From ’Fox3snapshot’: “…my point is that it is still important not to forget the basics of our procedural standards and build a bit of "fat" into the program to allow for, poor comms, possible language problems, co-ordination failures, radar failures etc.”
From ’120.4’: “The first lesson I learned at the college was that in this game sod's law works double but because things rarely go wrong, we have come to expect that they won't.” (my boldface)
From ‘Flanker’: “I was unfortunate enough to have a close, opposite direction same level (FL330) airmiss… Luckily we were VMC and I saw the guy coming.”
Finally, one last quote from this thread:
“This could never happen in UK airspace...”
My bet is that until a week ago, there would be many of you who would have said: “This could never happen in Western European airspace...

Some of you may care to take the time to read the following two submissions that have been on the Pprune Tech/Safety board for more than five years now:
http://www.pprune.org/go.php?go=/pub/tech/MidAir.html
and
http://www.pprune.org/go.php?go=/pub/tech/MidAir2.html

So do we wait until the scenario ‘Flanker’ gave us in the quote above actually results in a head-to-head midair before we lock yet another proverbial stable door behind a long gone horse?
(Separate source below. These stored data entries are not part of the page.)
(** X13. A key saved in one page load is found by the next one: on any
    page whose session store is the one left by a successful save, the
    [DOMContentLoaded] listener builds the client from that same
    trimmed key, in both variants. *)
Theorem save_then_reload :
  (forall (G : Type) (new : jsstring -> completion G)
          (st st2 : IndexTsx.State G) (client : G),
     trim (IndexTsx.apiKeyInput st) <> [] ->
     new (trim (IndexTsx.apiKeyInput st)) = Normal client ->
     IndexTsx.sessionStorage st2
     = IndexTsx.sessionStorage (IndexTsx.saveApiKeyButton_click new st) ->
     IndexTsx.ai (IndexTsx.DOMContentLoaded new st2) = Some client)
  /\ (forall (G : Type) (new : jsstring -> completion G)
             (st st2 : Part000.State G) (client : G),
        trim (Part000.apiKeyInput st) <> [] ->
        new (trim (Part000.apiKeyInput st)) = Normal client ->
        Part000.sessionStorage st2
        = Part000.sessionStorage
            (pageOf (Part000.saveApiKeyButton_click new st)) ->
        Part000.ai (Part000.DOMContentLoaded new st2) = Some client).
Proof.
  split.
  - intros G new st st2 client Hk Hnew Hs.
    assert (Hl : IndexTsx.sessionStorage st2 !! API_KEY_SESSION_STORAGE_KEY
                 = Some (trim (IndexTsx.apiKeyInput st))).
    { rewrite Hs. unfold IndexTsx.saveApiKeyButton_click, IndexTsx.initializeApp.
      pose proof Hk as Hk'. apply truthy_nonempty in Hk'.
      rewrite Hk'. cbn. rewrite Hnew. cbn. apply lookup_insert_eq. }
    unfold IndexTsx.DOMContentLoaded, IndexTsx.initializeApp. rewrite Hl.
    apply truthy_nonempty in Hk. rewrite Hk, Hnew. reflexivity.
  - intros G new st st2 client Hk Hnew Hs.
    assert (Hl : Part000.sessionStorage st2 !! API_KEY_SESSION_STORAGE_KEY
                 = Some (trim (Part000.apiKeyInput st))).
    { rewrite Hs. unfold Part000.saveApiKeyButton_click, Part000.initializeAi.
      pose proof Hk as Hk'. apply truthy_nonempty in Hk'.
      rewrite Hk', Hnew.
      rewrite (proj1 (proj2 (Part000_generateAndRenderCards_gate G _))).
      cbn. apply lookup_insert_eq. }
    unfold Part000.DOMContentLoaded, Part000.initializeAi. rewrite Hl.
    apply truthy_nonempty in Hk. rewrite Hk, Hnew. reflexivity.
Qed.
Or do we all, pilots and ATCOs alike, INSIST upon the speedy implementation of an embedded offset for all operations above 10,000’ for appropriately equipped aircraft?

I urge anyone reading this to consider this suggestion beyond (what seems to be) the immediate knee jerk reaction of saying “it can’t be done”. It is not a slight on the professionalism of ATCOs, just an acceptance that mistakes can – and, as has just been proven, do – occur in the most professional organisations. Why do we insist on placing pilots in a position of quite literally dodging speeding bullets when the technology is staring us all in the face that would ensure those ‘speeding bullets’ will pass exactly ‘.n’ miles abeam of them – every time?